When we pray to the Lord, we are praying to the Ruler above all earthly powers. 

It has been said that God may not always be pleased with humanity, but He is never perplexed. Heaven is God's throne, and the earth is His footstool (Isaiah 66:1), so be assured that the pressures and problems we encounter in ministry do not confuse or intimidate our Father. It is with this confidence that we approach God in prayer. Our Father hears our prayers, and He is greater than anything we face. 

Jesus teaches us to begin our time in prayer by meditating on the name and character of our God. With the proper focus and heart, our prayers become stronger and more effective as the peace of God, which guards our hearts and minds, flows in! 

We Express Our Deepest Desire 

One essential detail must be recognized: the phrase "hallowed be your name" is not merely a declaration of praise but is instead the first appearance of a request in this prayer. Jesus tells us to pray in such a way that we ask God to display the glory of His name. No request is of greater importance than this. We begin our prayers by declaring the unrivaled character of God and asking Him to move in such a way that the world would give Him the honor He alone deserves. 

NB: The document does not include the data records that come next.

Definition print_def (d : PropertyDef) : list bytes :=
  [item_line "name" (def_name d); member_line "length" (to_string (def_length d))].
Definition print_shard (c : ShardSchema) : list bytes := item_line "name" (shard_name c) :: members (shard_pairs c).
Definition print_node (c : ShardSchema) : list bytes := members (("name"%string, shard_name c) :: shard_pairs c).

Definition print_lines (s : Schema) : list bytes :=
  [field_text "max_vertex_num" (to_string (max_vertex_num s)); field_text "use_csr_disk" (bool_text (use_csr_disk s));
   field_text "sub_property_num" (to_string (sub_property_num s));
   field_text "max_property_length" (to_string (max_property_length s));
   field_text "system_threads" (to_string (system_threads s))] ++
  str "property_defs:" :: (property_defs s ≫= print_def) ++
  str "edge_shards:" :: (edge_shards s ≫= print_shard) ++
  str "node_db:" :: print_node (node_db s).

Definition print_schema (s : Schema) : bytes := unlines (print_lines s).

(** ** What can be written *)

(** A name that is not changed by trimming or unquoting and contains none of
    the characters the format gives a meaning to. *)
Definition plain (n : bytes) : Prop :=
  trimmed n /\ Unquote n = n /\ HASH ∉ n /\ NEWLINE ∉ n.
Definition plain_item (n : bytes) : Prop := plain n /\ COMMA ∉ n.

Definition shard_printable (c : ShardSchema) : Prop :=
  plain (shard_name c) /\ Forall plain_item (shard_properties c) /\ fits 32 (memtable_size c) /\
  fits 32 (csr_l0_max_sst_num c) /\ fits 32 (csr_l1_max_sst_num c).

Definition printable (s : Schema) : Prop :=
  fits 64 (max_vertex_num s) /\ max_vertex_num s <> 0 /\ fits 32 (sub_property_num s) /\ sub_property_num s <> 0 /\
  fits 32 (max_property_length s) /\ 0 < system_threads s < 2 ^ 31 /\
  Forall (fun d => plain (def_name d) /\ fits 32 (def_length d)) (property_defs s) /\
  edge_shards s <> [] /\ Forall shard_printable (edge_shards s) /\ shard_printable (node_db s).

#[export] Instance plain_dec n : Decision (plain n).
Proof. unfold plain. apply _. Defined.
#[export] Instance plain_item_dec n : Decision (plain_item n).
Proof. unfold plain_item. apply _. Defined.
#[export] Instance shard_printable_dec c : Decision (shard_printable c).
Proof. unfold shard_printable. apply _. Defined.
#[export] Instance printable_dec s : Decision (printable s).
Proof. unfold printable. pose proof (fun x y : list ShardSchema => list_eq_nil_dec x). apply _. Defined.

If we ask God to show the glory of His name, that would necessarily mean that we strive to live so that people see the greatness of God in us, not because we are pastors in ministry but because we are children of God. In Matthew 5, Jesus has just instructed His hearers to let their light shine so that people will respond by glorifying the Father. Now, one chapter later, He is giving us the first tool to make that happen: praying for it! So, when Jesus teaches us to pray, "Our Father in Heaven, hallowed be your name," He instructs us to recognize the spiritual blessing of belonging to God's family and to remember His mighty power. We ask the Lord to use us as the stage on which His glory is displayed. How could we not be passionate in prayer if we do so with these thoughts in mind? 

Understanding this most crucial call for God's glory sets the boundaries for all other requests.

Praying for God to make His name great through us decreases our desire to have our own agenda fulfilled. If we truly ask the Lord to use us as instruments of His grace and mercy, we will not hold grudges against those who have wronged us. Jesus rightly helps us see the importance of beginning our prayers by focusing on God, not because our personal needs are irrelevant but because His glory is our deepest desire. 

As you begin your next time in prayer, before you mention your frustration with the world around you or ask for the pain in your life to be alleviated, start by expressing your gratitude that God has adopted you into His family. Contemplate the power and might of the One you call Father. Take time to consider His majesty, and then ask Him to use your life to sing forth His praises. Express your desire to see the name of God revered, loved, and worshiped. This will impact your preaching, your care for the flock, and your service as a Christian. Allow God's greatness to energize your heart and mind as you pray. It will ensure your motives align with His desires—and that is when prayer becomes powerful.